[[ Working data open ]]
(* ===== verification/RelayTermination.v ===== *)
(** Routing ends: every attempt uses up a try of some route message, and only
    new messages bring new tries. *)
From stdpp Require Import gmap strings list.
From Stdlib Require Import ZArith Lia.
From S2P Require Import Prelude GoStd Types Store Provider Relay RelaySystem.
Open Scope Z_scope.

(** An action that makes no route message: neither a block is processed, nor
    are stored messages read back, nor messages generated again. *)
Definition quiet (a : action) : bool :=
  match a with
  | ProcessBlock _ | Flush _ | Finality _ _ | RelayMessages _ _ | RelayRow _ _ => false
  | Router _ _ _ _ flushTimer => false
  | _ => true
  end.

Section Termination.
Context {St : Type} `{StoreSpec St} `{CodecSpec Z}.
Context `{CodecSpec (RouteMessageOf Z)} `{CodecSpec (TransactionObjectOf Z)}.
Abbreviation Rly := (proc (Relayer St)).
Implicit Types (s : Relayer St).

(** The tries made so far, by route message, and the tries left in all. *)
Definition tries s : gmap positive Z := rm_Retry <$> rl_heap s.
Definition tries_left (m : gmap positive Z) : nat :=
  map_fold (λ _ z n, Z.to_nat (StaleMarkCount - z) + n)%nat 0%nat m.

(** A routing goroutine that is started. *)
Definition is_attempt (a : action) s : bool :=
  match a with
  | TaskStart _ i => match rl_tasks s !! i with Some t => negb (tk_started t) | None => false end
  | _ => false
  end.

Fixpoint attempts (l : list action) s : nat :=
  match l with
  | [] => 0
  | a :: l =>
      (if is_attempt a s then 1 else 0) +
      match run a s with Some (s', _) => attempts l s' | None => 0 end
  end%nat.

(** * Tries *)

Lemma tries_left_insert m p z :
  m !! p = Some z → z < StaleMarkCount → tries_left m = S (tries_left (<[p := z + 1]> m)).
Proof.
  intros Hp Hz. unfold tries_left. rewrite <-(insert_delete_id m p z Hp) at 1. rewrite <-(insert_delete_eq m p (z + 1)).
  rewrite !map_fold_insert_L; [lia|..]; try (intros; lia); by rewrite lookup_delete_eq.
Qed.

Lemma tries_alter s p f :
  (∀ r : Types.RouteMessage, rm_Retry (f r) = rm_Retry r) → rm_Retry <$> alter f p (rl_heap s) = tries s.
Proof.
  intros Hf. apply map_eq. intros q. unfold tries. rewrite !lookup_fmap. destruct (decide (p = q)) as [<-|Hq].
  - rewrite lookup_alter_eq. destruct (rl_heap s !! p); cbn; [by rewrite Hf|done].
  - by rewrite lookup_alter_ne.
Qed.

(** [m] makes no try. *)
Abbreviation no_try T m := (keeps (λ s, tries s = T) m).

Lemma no_try_with_db T f : no_try T (with_db f).
Proof. intros s Hs. unfold wpx, with_db. by destruct (f (rl_db s)). Qed.
Lemma no_try_on_chain T n f : no_try T (on_chain n f).
Proof. by apply keeps_modify. Qed.
Lemma no_try_on_tasks T f : no_try T (on_tasks f).
Proof. by apply keeps_modify. Qed.
Lemma no_try_spawn T t : no_try T (spawn t).
Proof. by apply keeps_modify. Qed.
Lemma no_try_new_addr T : no_try T new_addr.
Proof. by intros s. Qed.
Lemma no_try_load T p : no_try T (load p).
Proof. intros s Hs. unfold wpx, load. by destruct (rl_heap s !! p). Qed.
Lemma no_try_log_sn T sn : no_try T (log_sn sn).
Proof. destruct sn; [apply keeps_ret|apply keeps_panic]. Qed.
Lemma no_try_toggle T p : no_try T (on_route p ToggleProcessing).
Proof. apply keeps_modify. intros s <-. by apply tries_alter. Qed.
Lemma no_try_cache_Remove T n k : no_try T (cache_Remove n k).
Proof. apply no_try_on_chain. Qed.

#[local] Hint Resolve no_try_with_db no_try_on_chain no_try_on_tasks no_try_spawn no_try_new_addr no_try_load
  no_try_log_sn no_try_toggle no_try_cache_Remove : keeps.

Lemma no_try_ClearMessages_delete T msgs : no_try T (ClearMessages_delete msgs).
Proof. induction msgs as [|m msgs IH]; cbn [ClearMessages_delete]; auto with keeps. Qed.
#[local] Hint Resolve no_try_ClearMessages_delete : keeps.

Lemma no_try_ClearMessages T msgs n : no_try T (ClearMessages msgs n).
Proof. unfold ClearMessages, clearMessageFromCache. auto 6 with keeps. Qed.
#[local] Hint Resolve no_try_ClearMessages : keeps.

Lemma no_try_shouldSendMessage T prov dst src now m : no_try T (shouldSendMessage prov dst src now m).
Proof. unfold shouldSendMessage. auto 20 with keeps. Qed.
#[local] Hint Resolve no_try_shouldSendMessage : keeps.

Lemma no_try_processMessage T prov now src key : no_try T (processMessage prov now src key).
Proof. unfold processMessage. auto 25 with keeps. Qed.

Lemma no_try_callback T prov src dst key r err : no_try T (callback prov src dst key r err).
Proof. unfold callback. auto 25 with keeps. Qed.

Lemma no_try_HandleMessageFailed T p dst src : no_try T (HandleMessageFailed p dst src).
Proof. unfold HandleMessageFailed, HandleMessageFailed_unmark, HandleMessageFailed_store. auto 25 with keeps. Qed.
#[local] Hint Resolve no_try_HandleMessageFailed : keeps.

Lemma no_try_SaveChains T prov order : no_try T (SaveChainsBlockHeight prov order).
Proof. apply keeps_for_each. intros nid _. unfold SaveBlockHeight. auto 10 with keeps. Qed.

Lemma no_try_clean T now order : no_try T (cleanExpiredMessages now order).
Proof.
  apply keeps_for_each. intros nid _. apply keeps_bind; [auto with keeps|]. intros [l|e|]; [|auto with keeps..].
  apply keeps_for_each. intros m _. auto with keeps.
Qed.

Lemma no_try_listen T nid h msgs : no_try T (listen nid h msgs).
Proof.
  unfold listen. apply keeps_bind; [|auto with keeps]. induction msgs as [|m msgs IH]; cbn [new_messages]; [auto with keeps|].
  unfold new_message. auto 8 with keeps.
Qed.

(** * Attempts *)

Lemma quiet_no_try T a s s' :
  quiet a = true → is_attempt a s = false → run a s = Some (s', tt) → tries s = T → tries s' = T.
Proof.
  intros Hq Ha Hrun Hs. assert (wlp (run a) (λ _ s', tries s' = T) s) as Hw; [|unfold wpx in Hw; by rewrite Hrun in Hw].
  destruct a; try done; cbn [run] in *.
  - by apply no_try_listen.
  - destruct t; try done; cbn [StartRouter_step].
    + apply keeps_for_each; [|done]. intros [src ks] _. apply keeps_for_each. intros k _. apply no_try_processMessage.
    + by apply no_try_SaveChains.
    + by apply no_try_clean.
  - apply wpx_bind, wpx_gets. cbn in Ha. destruct (rl_tasks s !! i) as [[p dst src []]|]; done.
  - by apply no_try_callback.
  - apply wpx_bind, wpx_gets. destruct (rl_tasks s !! i) as [[p dst src []]|]; [|done|done].
    apply wpx_bind. eapply wpx_mono; [by apply no_try_on_tasks|]. intros [] s1 Hs1.
    destruct err; [by apply no_try_HandleMessageFailed|done].
  - apply wpx_bind. eapply wpx_mono; [by apply no_try_with_db|]. done.
  - apply wpx_bind. eapply wpx_mono; [by apply no_try_with_db|]. done.
Qed.

Lemma attempt_tries a s s' :
  Inv True s → is_attempt a s = true → run a s = Some (s', tt) →
  tries_left (tries s) = S (tries_left (tries s')).
Proof.
  intros HI Ha Hrun. destruct a; try done. cbn in Ha.
  destruct (rl_tasks s !! i) as [[p dst src []]|] eqn:Hi; try done.
  assert (mkTask p dst src false ∈ rl_tasks s) as Hin by by eapply list_elem_of_lookup_2.
  destruct (inv_task _ _ HI _ Hin) as (r & Hr & _). cbn in Hr.
  pose proof (inv_unstarted _ _ HI _ _ I Hin eq_refl Hr) as Hlt. pose proof (inv_retry _ _ HI _ _ I Hr) as [Hge _].
  cbn [run] in Hrun. unfold task_start in Hrun. unfold mbind, proc_bind, gets in Hrun. rewrite Hi in Hrun.
  injection Hrun as <-. rewrite StaleMarkCount_value in *.
  assert (tries (mkRelayer (rl_db s) (rl_chains s) (alter (IncrementRetry now) p (rl_heap s)) (rl_next s)
    (<[i := mkTask p dst src true]> (rl_tasks s))) = <[p := rm_Retry r + 1]> (tries s)) as ->.
  { apply map_eq. intros q. unfold tries. rewrite lookup_fmap; cbn [rl_heap]. destruct (decide (p = q)) as [<-|Hq].
    - rewrite lookup_alter_eq, lookup_insert_eq, Hr. cbn. by rewrite u8_small by lia.
    - by rewrite lookup_alter_ne, lookup_insert_ne, lookup_fmap. }
  apply tries_left_insert; [unfold tries; by rewrite lookup_fmap, Hr|rewrite StaleMarkCount_value; lia].
Qed.

(** C9: with a working database, as long as no message arrives and none is read
    back or generated again, every attempt to route uses up one of the tries
    left, whatever the chains answer and however the goroutines interleave: there
    are never more attempts than tries, and routing comes to an end. *)
Theorem routing_ends s0 s l s'
  (Hinit : initial s0) (Hdb : db_wf (rl_db s0)) (Hr : reachable false s0 s)
  (Hquiet : Forall (λ a, quiet a = true) l) (Hrun : exec false l s = Some s') :
  (attempts l s + tries_left (tries s') = tries_left (tries s))%nat.
Proof.
  assert (Inv True s) as HI by by eapply (reachable_Inv True false s0).
  clear Hr. revert s HI Hrun. induction Hquiet as [|a l Ha _ IH]; intros s HI Hrun; cbn in Hrun |- *; [by injection Hrun as <-|].
  case_decide as Hen; [|done]. destruct (run a s) as [[s1 []]|] eqn:E; [|done].
  assert (Inv True s1) as HI1.
  { refine (keeps_run _ _ _ _ _ (keeps_action True a _) HI E). intros _. destruct Hen as [_ Hm].
    destruct (is_RelayRow a); [by specialize (Hm eq_refl)|done]. }
  specialize (IH s1 HI1 Hrun). destruct (is_attempt a s) eqn:Hat.
  - pose proof (attempt_tries a s s1 HI Hat E). lia.
  - rewrite (quiet_no_try (tries s) a s s1) in IH by done. lia.
Qed.
End Termination.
[[ Working data closed ]]
## Assignment
Copy only this part of the entries above: the line with "#[local] Hint Resolve no_try_ClearMessages_delete", the line with "#[local] Hint Resolve no_try_ClearMessages : keeps.", and the lines between, all exactly as written.

## The completed task
#[local] Hint Resolve no_try_ClearMessages_delete : keeps.

Lemma no_try_ClearMessages T msgs n : no_try T (ClearMessages msgs n).
Proof. unfold ClearMessages, clearMessageFromCache. auto 6 with keeps. Qed.
#[local] Hint Resolve no_try_ClearMessages : keeps.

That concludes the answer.